До сих пор гуманитарные науки терпели поражение в состязании со стерильным порядком и бешеным грохотом, присущими веку машин.
Человек как создание был подавлен тем, что он сам же создал: сверлильным станком, пишущей машинкой, танком и сверхмощной бомбой. Совершенно сбитый с толку, он знает октановое число горючего для своего автомобиля, количество калорий в своем желудке и длину волны римского радио, но не знает своих собственных мыслей, своих намерений, источника своих страхов или причин, по которым люди не соблюдают дисциплину. Он может взорвать бомбу на другом конце света, но, несмотря на это, границы его империи сжимаются, как сжимается рука человека в предсмертной агонии. Из своего автомобиля с хромированным бампером он таращится на толпы своих собратьев, которые идут куда-то, не зная куда и не зная зачем.
Народы Англии и Америки дали миру технологию, совершенство которой должно было одержать верх над всеми другими культурами и проникнуть в каждую из них, но они не дали вместе с ней технологии работы с разумом и кодекса поведения, подходящих для того, чтобы обеспечить это завоевание.
Заимствуя у русских (уже ставших рабами англо-американского века машин) все то, что они знают о безумии и что ими используется в этой области, создатели нашей индустриальной эры обнаружили, что пределы и границы их завоеваний обусловлены «человеческой ограниченностью». Человеческая неспособность установила предел высоты, на которую человек может подняться в космос, предел количества технологии, которое может быть усвоено примитивными народностями, и, что менее романтично, но гораздо более практично, предел эффективности коммерческой фирмы.
Человек попал в беду. Своими изобретениями он сам завел себя в тупик. Чем эффективнее его машины, тем менее гибким становится его ум и более грубым — поведение.

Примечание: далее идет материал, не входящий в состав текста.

(** A [for] loop over a list, collecting results or not. *)
Fixpoint map_io {A B} (f : A -> io B) (l : list A) : io (list B) :=
  match l with
  | [] => ret []
  | a :: r => b ← f a; bs ← map_io f r; ret (b :: bs)
  end.

Fixpoint for_each {A} (f : A -> io unit) (l : list A) : io unit :=
  match l with
  | [] => ret tt
  | a :: r => f a;; for_each f r
  end.

(** A loop that reads input runs with one more unit of fuel than there
    are lines left: each turn reads a line or ends. *)
Definition with_fuel {A} (body : nat -> io A) : io A :=
  fun w => body (S (length (stdin w))) w.

(* ================================================================= *)
(** ** The program, in source order *)

Definition newline : string := String (ascii_of_nat 10) EmptyString.

Definition FILE_NAME : string := "movies.json".

(** [load_movies(file_name)] *)
Definition load_movies (file_name : string) : io dict :=
  try_except
    (movies ← open_and_load file_name;
     match movies with
     | PDict d => ret d
     | _ =>
         print [Text "Data format error. Resetting to an empty dictionary."];;
         ret []
     end)
    is_FileNotFound_or_JSONDecode
    (ret []).

(** [save_movies(file_name, movies)] *)
Definition save_movies (file_name : string) (movies : dict) : io unit :=
  try_except
    (open_and_dump file_name (PDict movies))
    is_IOError
    (print [Text "Error saving movies. Please try again."]).

(** The [while not title] loop of [add_movie]. *)
Fixpoint title_loop (fuel : nat) (title : string) : io string :=
  if str_is_empty title then
    match fuel with
    | O => raise OutOfFuel
    | S fuel' =>
        line ← input "Title cannot be empty. Enter movie title: ";
        title_loop fuel' (strip line)
    end
  else ret title.

(** [add_movie(movies)]; the result is the dictionary after the call (the
    source changes it in place).  The two [try] blocks yield [None] where
    the source returns from its handler. *)
Definition add_movie (movies : dict) : io dict :=
  line ← input "Enter movie title: ";
  title ← with_fuel (fun fuel => title_loop fuel (strip line));
  checked_rating ←
    try_except
      (line ← input "Enter movie rating (0.0 - 10.0): ";
       rating ← float_of line;
       if negb (PrimFloat.leb 0 rating && PrimFloat.leb rating 10)
       then raise ValueError
       else ret (Some rating))
      is_ValueError
      (print [Text "Invalid rating. Please enter a number between 0.0 and 10.0."];;
       ret None);
  match checked_rating with
  | None => ret movies
  | Some rating =>
      checked_year ←
        try_except
          (line ← input "Enter movie release year: ";
           year ← int_of line;
           if (year <? 1800) || (year >? 2024)
           then raise ValueError
           else ret (Some year))
          is_ValueError
          (print [Text "Invalid year. Please enter a valid year."];;
           ret None);
      match checked_year with
      | None => ret movies
      | Some year =>
          let movies :=
            dict_set movies title
              (PDict [("rating", PFloat rating); ("year", PInt year)]) in
          save_movies FILE_NAME movies;;
          print [Text "Movie '"; Text title; Text "' added successfully!"];;
          ret movies
      end
  end.
Lemma Keeps_normalize_loop (items : list pyval) (acc : list (list pyval)) :
  Keeps R (normalize_loop items acc).
Proof.
  revert acc. induction items as [|item items IH]; intros acc;
    cbn [normalize_loop]; frame_steps. apply IH.
Qed.

Lemma Keeps_connection_cursor (c : option connection) :
  Keeps R (connection_cursor w c).
Proof. unfold connection_cursor. frame_steps. Qed.

Lemma Keeps_cursor_executemany (q : upsert_statement)
    (batch : list (list pyval)) : Keeps R (cursor_executemany w q batch).
Proof.
  unfold cursor_executemany. frame_steps.
  intros st. destruct (run_batch w q 0 batch (view st)) as [[u|e] t].
  - apply R_set_pending.
  - eapply R_trans; [apply R_set_pending | apply Keeps_failed].
Qed.

Lemma Keeps_rollback_if_conn : Keeps R rollback_if_conn.
Proof. unfold rollback_if_conn, conn_rollback. frame_steps. Qed.

Lemma Keeps_handle_exception (e : exn) : Keeps R (handle_exception e).
Proof. unfold handle_exception. frame_steps; apply Keeps_rollback_if_conn. Qed.

Lemma Keeps_release_cursor : Keeps R release_cursor.
Proof. unfold release_cursor, cursor_close. frame_steps. Qed.

Lemma released_frame (st : state) : R st (released st).
Proof.
  pose proof (Keeps_release_cursor st) as H.
  now rewrite release_cursor_releases in H.
Qed.

(** [get_db_connection], for a relation that holds across a call to
    [psycopg2.connect] and an assignment to [conn]. *)
Lemma Keeps_get_db_connection :
  (forall kwargs st, R st (emit (EvConnect kwargs) st)) ->
  (forall c st, R st (set_conn c st)) ->
  Keeps R (get_db_connection w).
Proof.
  intros Hconnect Hset. unfold get_db_connection, psycopg2_connect.
  frame_steps; auto.
Qed.

(** The write, for a relation that holds across an assignment to the
    committed table. *)
Lemma Keeps_write_batch (batch : list (list pyval)) :
  (forall t st, R st (set_committed t st)) ->
  Keeps R (write_batch w batch).
Proof.
  intros Hset. unfold write_batch, connection_commit.
  frame_steps; try apply Keeps_cursor_executemany;
    intros st; cbn [snd]; (eapply R_trans; [apply Hset | apply R_set_pending]).
Qed.

Lemma KeepsOr_Keeps {A : Type} (Q : outcome A -> Prop) (m : M A) :
  Keeps R m -> KeepsOr R Q m.
Proof. intros H st. left. apply H. Qed.

Lemma KeepsOr_bind {A B : Type} (Q : outcome B -> Prop) (m : M A) (k : A -> M B) :
  Keeps R m -> (forall a, KeepsOr R Q (k a)) -> KeepsOr R Q (bind m k).
Proof.
  intros Hm Hk st. unfold bind. specialize (Hm st).
  destruct (m st) as [[a|e] st1]; cbn [snd] in Hm.
  - destruct (Hk a st1) as [H|H]; [left | right; exact H].
    eapply R_trans; eassumption.
  - left. exact Hm.
Qed.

Это наша ответственность — обеспечить развитие гуманитарных наук, сопоставимое с развитием технических наук, чтобы они соответствовали друг другу. Мы сделали это в Саентологии.
С помощью Саентологии мы можем восстановить свободу человека, дисциплину группы, гордость достижениями и понимание, необходимые для того, чтобы использовать век машин прежде, чем тот сможет «использовать» человека, выжав его полностью.
Мы возродим наш моральный дух и способность творить и жить или же погибнем под вой накатывающей волны дикарей или грохот падающих бомб.
Мы не сделали туземца цивилизованным. Мы подавили его и снабдили средствами для бунта. Мы не занимались развитием наших служащих ируководителей, в то время как мы совершенствовали их оборудование и усложняли их обязанности.
У нас, впервые со времен падения Рима, есть новые, единственно работоспособные цивилизация и технология. Мы пока еще не предоставили им тех философии и «ноу-хау», которые позволят им победить.
В окружении всего материального, что нам необходимо, мы живем, не имея ни гордости, ни мужества, и поэтому мы можем потерпеть неудачу.
Саентология добавляет к потенциалу англо-американской цивилизации философию человечности, необходимую для нашей победы. Без нее наши народы будут продолжать раскалываться и разделяться в столкновении с безжалостностью машин и жестокостью потери наших надежд, нашего мужества и нашего желания действовать. Мы все еще можем победить, обладая соответствующей философией, позволяющей знать и делать.
В Саентологии она у нас есть. Клир находится выше всего этого.